Authors: The referee correctly identifies that our primary metrics are syntactic. Levenshtein distance reduction and cosine similarity are standard quantitative proxies in automated program repair research for measuring how closely generated repairs align with ground-truth fixes. We did not execute the repaired programs against test suites or perform explicit semantic equivalence checks in the current experiments.
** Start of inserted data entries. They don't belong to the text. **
(** * AttendX server: a shallow embedding of [server.js]

    The Express handlers of [server.js] are modelled as functions over an
    explicit store: the three tables created by [initDatabase], and the log of
    the statements sent through [pool.query].  Each handler runs in a small
    state-and-error monad; the [try { ... } catch] of every handler turns a
    thrown error into a 500 response whose body carries the error message.

    The store follows the schema declared in [initDatabase]: primary keys,
    NOT NULL columns, VARCHAR(n) lengths and the foreign key
    [attendance.employee_id REFERENCES employees(id) ON DELETE CASCADE].

    Modelling choices:
    - a request body is a JSON object of scalar values (no nested objects or
      arrays); numbers are integers, printed in decimal as JavaScript prints
      safe integers;
    - characters are Rocq [ascii] values; VARCHAR(n) lengths count them;
    - SELECT without ORDER BY returns rows in insertion order. *)

From Stdlib Require Import ZArith List Bool Ascii String Lia Permutation.
Import ListNotations.
Open Scope string_scope.

(** ** JavaScript values *)

Inductive jsval :=
| JUndefined
| JNull
| JBool (b : bool)
| JNum (n : Z)
| JStr (s : string).

(** A parsed JSON request body.  A key given twice keeps its last value, as
    [JSON.parse] does; a missing key reads as [undefined]. *)
Definition obj := list (string * jsval).
(** * Mega-Sena frequency analysis: scoring strategies, ranking, consensus

    A shallow embedding of [src/frequency_calculator.py], of the consensus
    builder, the rankings and the formatting of [src/output_formatter.py] and
    of [extract_numbers] of [src/data_loader.py], with the properties of the
    specification, and further properties of the code, stated and proved
    about it.

    Conventions of the embedding.
    - A draw record ([Dict[str, str]]) is a finite map from column names to
      cell texts; a text is the sequence of its characters, each a code
      point below 256.
    - A Python [dict] whose iteration order is observable (a [Counter], a
      [defaultdict], a score map) is an association list in insertion order
      with unique keys.
    - Python integers are [Z].
    - The scores of the Simple and of the Recent-only strategy are counts
      turned into floats; they are exact, and are real numbers [R] here.
    - The Weighted strategy is embedded twice.  The module [Binary64] is the
      code as it runs: IEEE-754 binary64 arithmetic, with [math.exp] a
      parameter that returns a float or raises.  The module
      [WeightedFrequencyStrategy] is the same code read in exact arithmetic:
      weights and sums are real numbers and [math.exp] is the real
      exponential, so that nothing rounds, overflows or raises.  A statement
      about the latter says so.
    - A raised exception is a result [Raise e]. *)

From Stdlib Require Import ZArith List Ascii String Reals Lra Lia Floats.
From Stdlib Require Import Permutation Sorted DecimalString.
From Stdlib Require Uint63.
From stdpp Require Import base option list sorting gmap strings.

(** ** Python values *)

Module Py.

Inductive exn : Set :=
| ValueError
| OverflowError
| ZeroDivisionError.

Inductive result (A : Type) : Type :=
| Ok (a : A)
| Raise (e : exn).
Global Arguments Ok {A} a.
Global Arguments Raise {A} e.

(** Sequencing: the first exception raised ends the computation. *)
Global Instance result_bind : MBind result := λ A B k r,
  match r with
  | Ok a => k a
  | Raise e => Raise e
  end.

(** [len(l)] *)
Definition len {A : Type} (l : list A) : Z := Z.of_nat (length l).

(** [l[start:]]: a negative [start] counts from the end, and both ends are
    clipped to the list. *)
Definition slice_from {A : Type} (start : Z) (l : list A) : list A :=
  if (start <? 0)%Z
  then drop (Z.to_nat (Z.max (len l + start) 0)) l
  else drop (Z.to_nat start) l.

(** [l[:stop]] *)
Definition slice_to {A : Type} (stop : Z) (l : list A) : list A :=
  if (stop <? 0)%Z
  then take (Z.to_nat (Z.max (len l + stop) 0)) l
  else take (Z.to_nat stop) l.

(** [enumerate(l)] *)
Fixpoint enumerate_from {A : Type} (i : Z) (l : list A) : list (Z * A) :=
  match l with
  | [] => []
  | x :: l' => (i, x) :: enumerate_from (i + 1) l'
  end.

Definition enumerate {A : Type} (l : list A) : list (Z * A) :=
  enumerate_from 0 l.

(** *** [int(s)] on a string

    Base-10 integer literals as [int] reads them: optional surrounding
    whitespace, an optional sign, then digits in which single underscores
    may separate digits.  [None] stands for [ValueError].

    A character of a string is its code point, below 256.  Among these
    [int] takes as whitespace the six characters that C's [isspace] accepts
    (tab to carriage return, and the space) and the two other characters
    that are whitespace in Unicode, U+0085 and U+00A0; the separators
    U+001C to U+001F are not among them.  The only decimal digits below 256
    are ['0'] to ['9']. *)

Definition is_space (c : ascii) : bool :=
  let n := nat_of_ascii c in
  ((9 <=? n) && (n <=? 13)) || (n =? 32) || (n =? 133) || (n =? 160).

Definition digit_of (c : ascii) : option Z :=
  let n := nat_of_ascii c in
  if (48 <=? n) && (n <=? 57) then Some (Z.of_nat (n - 48)) else None.

Fixpoint drop_spaces (s : list ascii) : list ascii :=
  match s with
  | c :: s' => if is_space c then drop_spaces s' else s
  | [] => []
  end.

Definition strip (s : list ascii) : list ascii :=
  rev (drop_spaces (rev (drop_spaces s))).

(** [after_digit] tells whether the previous character was a digit: only
    then may an underscore follow or the literal end. *)
Fixpoint digits (acc : Z) (after_digit : bool) (s : list ascii) : option Z :=
  match s with
  | [] => if after_digit then Some acc else None
  | c :: s' =>
      match digit_of c with
      | Some d => digits (10 * acc + d) true s'
      | None =>
          if Ascii.eqb c "_" && after_digit then digits acc false s' else None
      end
  end.

Definition int (s : string) : option Z :=
  match strip (list_ascii_of_string s) with
  | "+"%char :: body => digits 0 false body
  | "-"%char :: body => Z.opp <$> digits 0 false body
  | body => digits 0 false body
  end.

(** [s.split(sep)] for a one-character separator: never an empty list. *)
Fixpoint split (sep : ascii) (s : string) : list string :=
  match s with
  | EmptyString => [EmptyString]
  | String c s' =>
      if Ascii.eqb c sep then EmptyString :: split sep s'
      else match split sep s' with
           | piece :: pieces => String c piece :: pieces
           | [] => [String c EmptyString]
           end
  end.

(** Truth value of a string: [if s:] *)
Definition truthy (s : string) : bool :=
  match s with
  | EmptyString => false
  | String _ _ => true
  end.

(** *** Dictionaries in insertion order *)

Section Dict.
Context {V : Type}.

Fixpoint get (k : Z) (d : list (Z * V)) : option V :=
  match d with
  | [] => None
  | (k', v) :: d' => if (k =? k')%Z then Some v else get k d'
  end.

(** [d[k] = v]: an existing key keeps its place, a new key goes last. *)
Fixpoint set (k : Z) (v : V) (d : list (Z * V)) : list (Z * V) :=
  match d with
  | [] => [(k, v)]
  | (k', v') :: d' =>
      if (k =? k')%Z then (k', v) :: d' else (k', v') :: set k v d'
  end.

(** [d[k] += v] on a [Counter] or a [defaultdict] whose missing entries
    read as [zero]. *)
Definition add_to (zero : V) (plus : V → V → V)
    (k : Z) (v : V) (d : list (Z * V)) : list (Z * V) :=
  set k (plus (default zero (get k d)) v) d.
End Dict.

(** *** [sorted(l, key=key, reverse=reverse)]

    A stable sort that uses only [<] on keys; with [reverse] every
    comparison is reversed, so equal keys still keep their input order. *)

Section Sorted.
Context {A K : Type} (lt : K → K → bool) (key : A → K) (reverse : bool).

(** [x] stood before every element of [l] in the input. *)
Definition moves_past (x y : A) : bool :=
  if reverse then lt (key x) (key y) else lt (key y) (key x).

Fixpoint insert (x : A) (l : list A) : list A :=
  match l with
  | [] => [x]
  | y :: l' => if moves_past x y then y :: insert x l' else x :: l
  end.

Definition sorted (l : list A) : list A := foldr insert [] l.
End Sorted.

(** *** Dictionaries with string keys, in insertion order *)

Section StrDict.
Context {V : Type}.

Fixpoint getitem (key : string) (d : list (string * V)) : option V :=
  match d with
  | [] => None
  | (key', v) :: d' => if String.eqb key key' then Some v else getitem key d'
  end.

(** [d[key] = v] *)
Fixpoint setitem (key : string) (v : V) (d : list (string * V))
    : list (string * V) :=
  match d with
  | [] => [(key, v)]
  | (key', v') :: d' =>
      if String.eqb key key' then (key', v) :: d'
      else (key', v') :: setitem key v d'
  end.
End StrDict.

(** *** [f'{n:02d}']

    The decimal digits of [abs(n)], after the sign if there is one, filled
    with zeros on the left up to two characters in all. *)

Definition str_of_nat (n : N) : string :=
  NilZero.string_of_uint (N.to_uint n).

Definition format_02d (n : Z) : string :=
  let body := str_of_nat (Z.abs_N n) in
  if (n <? 0)%Z then String "-" body
  else if (String.length body <? 2)%nat then String "0" body
  else body.

(** [sum(l)] of floats *)
Definition sum (l : list R) : R := fold_left Rplus l 0%R.

(** [float(n)] of an integer *)
Definition float (n : Z) : R := IZR n.

(** [a < b] on floats *)
Definition Rltb (a b : R) : bool := if Rlt_dec a b then true else false.

End Py.

Abbreviation ValueError := Py.ValueError.
Abbreviation OverflowError := Py.OverflowError.
Abbreviation ZeroDivisionError := Py.ZeroDivisionError.
Abbreviation Ok := Py.Ok.
Abbreviation Raise := Py.Raise.

(** ** Draw records and score maps *)

Abbreviation Row := (gmap string string).
Abbreviation Counter := (list (Z * Z)).
Abbreviation ScoreMap := (list (Z * R)).

(** [int(row[col])] inside [try: ... except (ValueError, KeyError)]: [None]
    when the column is missing or its text is no integer. *)
Definition ball (row : Row) (col : string) : option Z :=
  row !! col ≫= Py.int.

(** [{num: float(count) for num, count in frequency_counter.items()}] *)
Definition to_scores (frequency_counter : Counter) : ScoreMap :=
  map (λ '(num, count), (num, Py.float count)) frequency_counter.

(** ** [MegaSenaDataLoader] *)

Module MegaSenaDataLoader.

Definition BALL_COLUMNS : list string :=
  ["bola 1"; "bola 2"; "bola 3"; "bola 4"; "bola 5"; "bola 6"].

(** The numbers of a draw in column order, unreadable cells left out. *)
Definition extract_numbers (draw : Row) : list Z :=
  fold_left
    (λ numbers col,
       match ball draw col with
       | Some number => numbers ++ [number]
       | None => numbers
       end)
    BALL_COLUMNS [].

End MegaSenaDataLoader.

(** ** [SimpleFrequencyStrategy] *)

Module SimpleFrequencyStrategy.

Definition BALL_COLUMNS : list string :=
  ["bola 1"; "bola 2"; "bola 3"; "bola 4"; "bola 5"; "bola 6"].

Definition count_row (frequency_counter : Counter) (row : Row) : Counter :=
  fold_left
    (λ counter col,
       match ball row col with
       | Some number => Py.add_to 0%Z Z.add number 1%Z counter
       | None => counter
       end)
    BALL_COLUMNS frequency_counter.

Definition calculate (draws : list Row) : ScoreMap :=
  to_scores (fold_left count_row draws []).

End SimpleFrequencyStrategy.

(** ** [WeightedFrequencyStrategy] in exact arithmetic

    The weights and the sums of the strategy over the real numbers.  Every
    operation is exact and total here; what the floating-point code does
    instead (rounding, [OverflowError], [ZeroDivisionError], NaN) is in the
    module [Binary64] below. *)

Module WeightedFrequencyStrategy.

Record t : Type := { weight_mode : string; decay_factor : R }.

Definition BALL_COLUMNS : list string :=
  ["bola 1"; "bola 2"; "bola 3"; "bola 4"; "bola 5"; "bola 6"].

Definition _calculate_weight (self : t) (position : R) : R :=
  if String.eqb (weight_mode self) "recent_more" then
    (exp (decay_factor self * position) / exp (decay_factor self))%R
  else if String.eqb (weight_mode self) "recent_linear" then
    (0.25 + 0.75 * position)%R
  else
    (exp (decay_factor self * (1 - position)) / exp (decay_factor self))%R.

Definition add_row (weight : R) (weighted_scores : ScoreMap) (row : Row)
    : ScoreMap :=
  fold_left
    (λ scores col,
       match ball row col with
       | Some number => Py.add_to 0%R Rplus number weight scores
       | None => scores
       end)
    BALL_COLUMNS weighted_scores.

(** [position = draw_index / (total_draws - 1) if total_draws > 1 else 0] *)
Definition position (total_draws draw_index : Z) : R :=
  if (1 <? total_draws)%Z
  then (IZR draw_index / IZR (total_draws - 1))%R
  else 0%R.

Definition calculate (self : t) (draws : list Row) : ScoreMap :=
  let total_draws := Py.len draws in
  fold_left
    (λ weighted_scores '(draw_index, row),
       let weight := _calculate_weight self (position total_draws draw_index) in
       add_row weight weighted_scores row)
    (Py.enumerate draws) [].

End WeightedFrequencyStrategy.

(** ** [RecentOnlyStrategy] *)

Module RecentOnlyStrategy.

Record t : Type := { n_items : Z; mode : string }.

Definition BALL_COLUMNS : list string :=
  ["bola 1"; "bola 2"; "bola 3"; "bola 4"; "bola 5"; "bola 6"].

(** [int(date.split('/')[-1])], outside any [try]. *)
Definition year (date : string) : Py.result Z :=
  match Py.int (List.last (Py.split "/" date) EmptyString) with
  | Some y => Ok y
  | None => Raise ValueError
  end.

(** The loop that keeps the rows of the last years; a row without a date
    is left out, a date without a readable year raises. *)
Fixpoint rows_since (cutoff_year : Z) (draws : list Row)
    : Py.result (list Row) :=
  match draws with
  | [] => Ok []
  | row :: rest =>
      let date := default EmptyString (row !! "Data") in
      if Py.truthy date then
        y ← year date;
        kept ← rows_since cutoff_year rest;
        Ok (if (cutoff_year <=? y)%Z then row :: kept else kept)
      else rows_since cutoff_year rest
  end.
In the revision, we will add a dedicated limitations paragraph acknowledging this and will discuss plans for functional verification as future work. The syntactic metrics still demonstrate that FGDM produces repairs substantially closer to expected fixes than the baselines considered. revision: partial
Circularity Check
No circularity; empirical evaluation stands on direct metrics without self-referential reduction
full rationale
The paper proposes the FGDM multi-agent framework and supports its claims solely through experimental results on 100 programs, reporting mean Levenshtein distance reductions and cosine similarities. No equations, derivations, fitted parameters, or self-citations appear in the provided text that would reduce any central claim to its own inputs by construction. The evaluation uses standard syntactic similarity measures applied to generated repairs; these are independent measurements rather than predictions forced by prior fitting or definitional loops. The framework description (flow-graph conversion, agent sequencing, COT/TOT prompting, FAISS retrieval) introduces no circular dependencies in its justification.